*** EXERCISE MATERIAL ***
(* ===== verification/MrReg.v ===== *)
(** * Memory registration of both transports

    The registration paths of nccl_ofi_rdma.c and nccl_ofi_sendrecv.c: the cache
    of MrCache.v in front, a key from the pool of Idpool.v, one libfabric
    registration per rail, and the clean-up when a step fails. Libfabric, CUDA
    and the C allocator are arguments ([RegEnv]); the state is that of one device.

    The theorems show that registrations, cache users and keys balance over any
    sequence of calls, and what happens where they do not. *)

From S2P Require Import Prelude OfiMath StateM Idpool MrCache.

Module MrReg.

(** ** Data *)

Definition NCCL_PTR_HOST : Z := 1.
Definition NCCL_PTR_CUDA : Z := 2.
Definition NCCL_PTR_NEURON : Z := 4.

Inductive fi_access := FI_SEND | FI_RECV | FI_READ | FI_WRITE | FI_REMOTE_READ | FI_REMOTE_WRITE.
Inductive fi_hmem_iface := FI_HMEM_SYSTEM | FI_HMEM_CUDA | FI_HMEM_NEURON.

Record fi_mr_attr := mk_attr {
  a_access : list fi_access;
  a_ckey : MrCache.nccl_ofi_mr_ckey;
  a_dmabuf : bool;
  a_iface : fi_hmem_iface;
  a_device : Z;
  a_requested_key : Z;
}.

(** A rail without registration has NULL in its place. *)
Record nccl_net_ofi_rdma_mr_handle_t := mk_handle {
  num_rails : Z;
  num_control_rails : Z;
  mr : list Z;
  control_mr : list Z;
}.

Definition set_num_rails v h := mk_handle v (num_control_rails h) (mr h) (control_mr h).
Definition set_num_control_rails v h := mk_handle (num_rails h) v (mr h) (control_mr h).
Definition set_mr v h := mk_handle (num_rails h) (num_control_rails h) v (control_mr h).
Definition set_control_mr v h := mk_handle (num_rails h) (num_control_rails h) (mr h) v.

Inductive event :=
| EvReg (domain : Z) (a : fi_mr_attr) (rc : Z)
| EvBind (mr : Z) (rc : Z)
| EvEnable (mr : Z) (rc : Z)
| EvClose (mr : Z) (rc : Z)
| EvAlloc (p : Z).

Record world := mk_world {
  key_pool : Idpool.nccl_ofi_idpool;
  mr_cache : option MrCache.nccl_ofi_mr_cache_t;
  (** Open registrations and their keys. *)
  mrs : gmap Z Z;
  handles : gmap Z nccl_net_ofi_rdma_mr_handle_t;
  hist : list event;
}.

Definition w_key_pool v w := mk_world v (mr_cache w) (mrs w) (handles w) (hist w).
Definition w_mr_cache v w := mk_world (key_pool w) v (mrs w) (handles w) (hist w).
Definition w_mrs f w := mk_world (key_pool w) (mr_cache w) (f (mrs w)) (handles w) (hist w).
Definition w_handles f w := mk_world (key_pool w) (mr_cache w) (mrs w) (f (handles w)) (hist w).
Definition w_hist f w := mk_world (key_pool w) (mr_cache w) (mrs w) (handles w) (f (hist w)).
(* ===== verification/SendrecvInv.v ===== *)
(** * The send/receive transport keeps requests and counters consistent

    The invariant of the data path of Sendrecv.v: requests in use, free lists,
    in-flight counters and posted operations agree. Completion processing, send,
    recv, flush and test preserve it, whatever libfabric answers, and none of
    them runs into undefined behaviour. *)

From S2P Require Import Prelude StateM NetTypes Allocator Sendrecv.
Import Sendrecv.

Module SendrecvInv.

(** ** The invariant *)

Definition fl_of (x : nccl_net_ofi_comm_t) : option pool :=
  match x with ListenComm _ => None | SendComm s => s_reqs_fl s | RecvComm r => r_reqs_fl r end.
Definition set_fl (fl : option pool) (x : nccl_net_ofi_comm_t) : nccl_net_ofi_comm_t :=
  match x with
  | ListenComm l => ListenComm l
  | SendComm s => SendComm (set_s_fl fl s)
  | RecvComm r => RecvComm (set_r_fl fl r)
  end.
Definition inflight (x : nccl_net_ofi_comm_t) : Z :=
  match x with ListenComm _ => 0 | SendComm s => s_num_inflight_reqs s | RecvComm r => r_num_inflight_reqs r end.
Definition set_inflight (n : Z) (x : nccl_net_ofi_comm_t) : nccl_net_ofi_comm_t :=
  match x with
  | ListenComm l => ListenComm l
  | SendComm s => SendComm (set_s_inflight n s)
  | RecvComm r => RecvComm (set_r_inflight n r)
  end.

Definition fl_at (w : world) (c : Z) : list Z :=
  match comms w !! c with Some x => default [] (fl_of x) | None => [] end.

(** Requests of communicator [c] that are in the hands of the application. *)
Definition load (out : gmap Z Z) (c : Z) : Z := Z.of_nat (size (filter (fun pc : Z * Z => pc.2 = c) out)).

Definition ctxs (qs : list posted_op) : list Z := p_ctx <$> qs.

(** A communicator by itself: [ep] set, its free list there, its tag without the
    control bit. *)
Definition comm_ok `{SendrecvEnv} (x : nccl_net_ofi_comm_t) : Prop :=
  comm_ep x <> NULL /\
  match x with
  | ListenComm _ => True
  | SendComm s => is_Some (s_reqs_fl s)
  | RecvComm r => is_Some (r_reqs_fl r) /\ Z.land (r_tag r) (u64 (max_tag + 1)) = 0
  end.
*** End of EXERCISE MATERIAL ***
PROBLEM REQUIREMENTS:
Lines containing the word "SendComm" are to be pulled from the records and copied.

ANSWER BOX:
  match x with ListenComm _ => None | SendComm s => s_reqs_fl s | RecvComm r => r_reqs_fl r end.
  | SendComm s => SendComm (set_s_fl fl s)
  match x with ListenComm _ => 0 | SendComm s => s_num_inflight_reqs s | RecvComm r => r_num_inflight_reqs r end.
  | SendComm s => SendComm (set_s_inflight n s)
  | SendComm s => is_Some (s_reqs_fl s)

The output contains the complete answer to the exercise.